(** Setting the count twice, and setting it to what it is. *)
Lemma nfree_set_set a b bm e bm' :
  is_u64 (e_bits e) → in_field EDATA_BITS_NFREE a → in_field EDATA_BITS_NFREE b →
  edata_nfree_set b (set_slab_data bm' (edata_nfree_set a (set_slab_data bm e))) = edata_nfree_set b (set_slab_data bm' e).
Proof.
  intros He Ha Hb. unfold edata_nfree_set, set_slab_data, set_bits. cbn [e_bits e_addr e_size_esn e_ps e_sn e_slab_data].
  f_equal. apply field_set_set; [by vm_compute|done|done|done].
Qed.

Lemma nfree_set_same e bm :
  is_u64 (e_bits e) → bm = e_slab_data e → edata_nfree_set (edata_nfree_get e) (set_slab_data bm e) = e.
Proof.
  intros He ->. rewrite (nfree_get_field e He). unfold edata_nfree_set, set_slab_data, set_bits.
  cbn [e_bits e_addr e_size_esn e_ps e_sn e_slab_data]. rewrite field_set_get; [by destruct e|by vm_compute|done].
Qed.

Lemma nfree_in_field info magic e k : bin_ok info magic → slab_inv info e → 0 ≤ k ≤ 512 → in_field EDATA_BITS_NFREE k.
Proof. intros _ _ Hk. unfold in_field. change (width EDATA_BITS_NFREE) with 10. lia. Qed.

Lemma reg_alloc_n_ok info magic m e :
  bin_ok info magic → slab_inv info e → Z.of_nat m ≤ edata_nfree_get e →
  ∃ rs bm', sfu_n m (e_slab_data e) (bitmap_info info) = Done (rs, bm') ∧
    reg_alloc_n m e info =
      Done (region_at info e <$> rs, edata_nfree_set (edata_nfree_get e - Z.of_nat m) (set_slab_data bm' e)).
Proof.
  intros Hinfo. revert e. induction m as [|m IH]; intros e He Hm.
  - exists [], (e_slab_data e). split; [done|]. simpl reg_alloc_n. rewrite Z.sub_0_r, nfree_set_same by (done || apply He). done.
  - destruct (slab_reg_alloc_ok info magic e Hinfo He ltac:(lia)) as (r & bm1 & E1 & Es & Hr & _ & _ & Hbm & _ & He1).
    set (e1 := edata_nfree_set (edata_nfree_get e - 1) (set_slab_data bm1 e)) in *.
    pose proof (nfree_bound info magic e Hinfo He) as Hb.
    assert (edata_nfree_get e1 = edata_nfree_get e - 1) as En.
    { apply nfree_set_get; [apply He|]. eapply nfree_in_field; [done..|lia]. }
    destruct (IH e1 He1 ltac:(lia)) as (rs & bm2 & Es2 & E2). exists (r :: rs), bm2. simpl.
    rewrite Es, E1. cbn [mbind outcome_bind]. change (e_slab_data e1) with bm1 in Es2. rewrite Es2, E2. cbn [mbind outcome_bind].
    split; [done|]. rewrite En. unfold e1. rewrite nfree_set_set; [|apply He|eapply nfree_in_field; [done..|lia]|eapply nfree_in_field; [done..|lia]].
    replace (edata_nfree_get e - 1 - Z.of_nat m) with (edata_nfree_get e - Z.of_nat (S m)) by lia. done.
Qed.

(** A slab with a free region gives out the lowest one: the pointer is its address, the
    region lies in the slab and was free, the free count goes down by one, no
    other region changes, and the slab's count still agrees with its bitmap. *)
Theorem slab_alloc_lowest info magic e :
  bin_ok info magic → slab_inv info e → 0 < edata_nfree_get e →
  ∃ r e', arena_slab_reg_alloc e info = Done (region_at info e r, e') ∧
    0 ≤ r < nregs info ∧ region_at info e r + reg_size info ≤ e_addr e + bin_slab_size info ∧
    region_free e r ∧ (∀ i, 0 ≤ i < r → ¬ region_free e i) ∧
    (∀ i, 0 ≤ i → region_free e' i ↔ region_free e i ∧ i ≠ r) ∧
    edata_nfree_get e' = edata_nfree_get e - 1 ∧ slab_inv info e'.
Proof.
  intros Hinfo He Hpos. destruct (slab_reg_alloc_ok info magic e Hinfo He Hpos) as (r & bm' & E & _ & Hr & (F1 & F2 & F3) & _ & _ & Hb & He').
  pose proof (nfree_bound info magic e Hinfo He). eexists r, _. split; [exact E|]. split; [done|]. split.
  { destruct Hinfo as [I1 I2 I3 I4 I5 I6]. unfold region_at. nia. }
  split; [apply F3; lia|]. split; [intros i Hi; unfold region_free; by rewrite F2|]. split; [|split; [|done]].
  - intros i Hi. unfold region_free. change (e_slab_data (edata_nfree_set _ _)) with bm'. rewrite Hb by done.
    case_decide; naive_solver.
  - apply nfree_set_get; [apply He|]. eapply nfree_in_field; [done..|lia].
Qed.

(** Freeing undoes an allocation from a slab: the region is found from the
    pointer, and the descriptor, bitmap and free count included, is what it was before
    the allocation. *)
Theorem slab_alloc_dalloc info magic e config_stats is_slabcur :
  bin_ok info magic → slab_inv info e → 0 < edata_nfree_get e →
  ∃ ptr e' move info', arena_slab_reg_alloc e info = Done (ptr, e') ∧
    arena_dalloc_bin_locked_step config_stats is_slabcur info (arena_dalloc_bin_locked_begin magic info) e' ptr =
      Done (move, e, info') ∧
    (move = NewlyEmpty ↔ edata_nfree_get e = nregs info).
Proof.
  intros Hinfo He Hpos. destruct (slab_reg_alloc_ok info magic e Hinfo He Hpos) as (r & bm' & E & _ & Hr & (F1 & F2 & F3) & Ef & Hbm & Hb & He').
  pose proof (nfree_bound info magic e Hinfo He) as Hnb. pose proof (bo_nregs info magic Hinfo).
  set (e' := edata_nfree_set (edata_nfree_get e - 1) (set_slab_data bm' e)) in *.
  assert (bitmap_flip bm' r = Done (e_slab_data e)) as Eback.
  { destruct (bitmap_flip_ok (nregs info) bm' r Hbm Hr ltac:(lia)) as (bm2 & E2 & Hbm2 & Hl2 & Hb2). rewrite E2. f_equal.
    apply (bitmap_ext (nregs info)); [done|apply (sl_bitmap info e He)| |].
    - rewrite Hl2. destruct (bitmap_flip_inv _ _ _ Ef) as (i & g & ->). apply length_insert.
    - intros i Hi. rewrite Hb2, Hb by done. case_decide; [subst i; simpl; symmetry; apply F3; lia|done]. }
  assert (edata_nfree_get e' = edata_nfree_get e - 1) as En.
  { apply nfree_set_get; [apply He|]. eapply nfree_in_field; [done..|lia]. }
  assert (edata_nfree_inc (set_slab_data (e_slab_data e) e') = e) as Einc.
  { rewrite nfree_inc_ok; [|exact (sl_bits info e' He')|].
    - change (edata_nfree_get (set_slab_data (e_slab_data e) e')) with (edata_nfree_get e'). rewrite En.
      unfold e'. rewrite nfree_set_set; [|apply He|eapply nfree_in_field; [done..|lia]|eapply nfree_in_field; [done..|lia]].
      replace (edata_nfree_get e - 1 + 1) with (edata_nfree_get e) by lia. by apply nfree_set_same; [apply He|].
    - change (edata_nfree_get (set_slab_data (e_slab_data e) e')) with (edata_nfree_get e'). rewrite En.
      change (width EDATA_BITS_NFREE) with 10. lia. }
  eexists (region_at info e r), e', _, _. split; [exact E|].
  unfold arena_dalloc_bin_locked_step, bitmap_unset. change (edata_slab_data_get e') with bm'.
  replace (region_at info e r) with (region_at info e' r) by done. rewrite (regind_ok info magic) by done.
  rewrite Eback. cbn [mbind outcome_bind]. rewrite Einc. split; [reflexivity|].
  destruct (Z.eqb_spec (edata_nfree_get e) (nregs info)); [done|]. split; [|done]. by case_match.
Qed.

Work instruction: Go to the line with "(** Freeing undoes" in the entries above and repeat every line from there through the line with "Done (move, e, info') ∧", exactly and with no other text.

Answer section:
(** Freeing undoes an allocation from a slab: the region is found from the
    pointer, and the descriptor, bitmap and free count included, is what it was before
    the allocation. *)
Theorem slab_alloc_dalloc info magic e config_stats is_slabcur :
  bin_ok info magic → slab_inv info e → 0 < edata_nfree_get e →
  ∃ ptr e' move info', arena_slab_reg_alloc e info = Done (ptr, e') ∧
    arena_dalloc_bin_locked_step config_stats is_slabcur info (arena_dalloc_bin_locked_begin magic info) e' ptr =
      Done (move, e, info') ∧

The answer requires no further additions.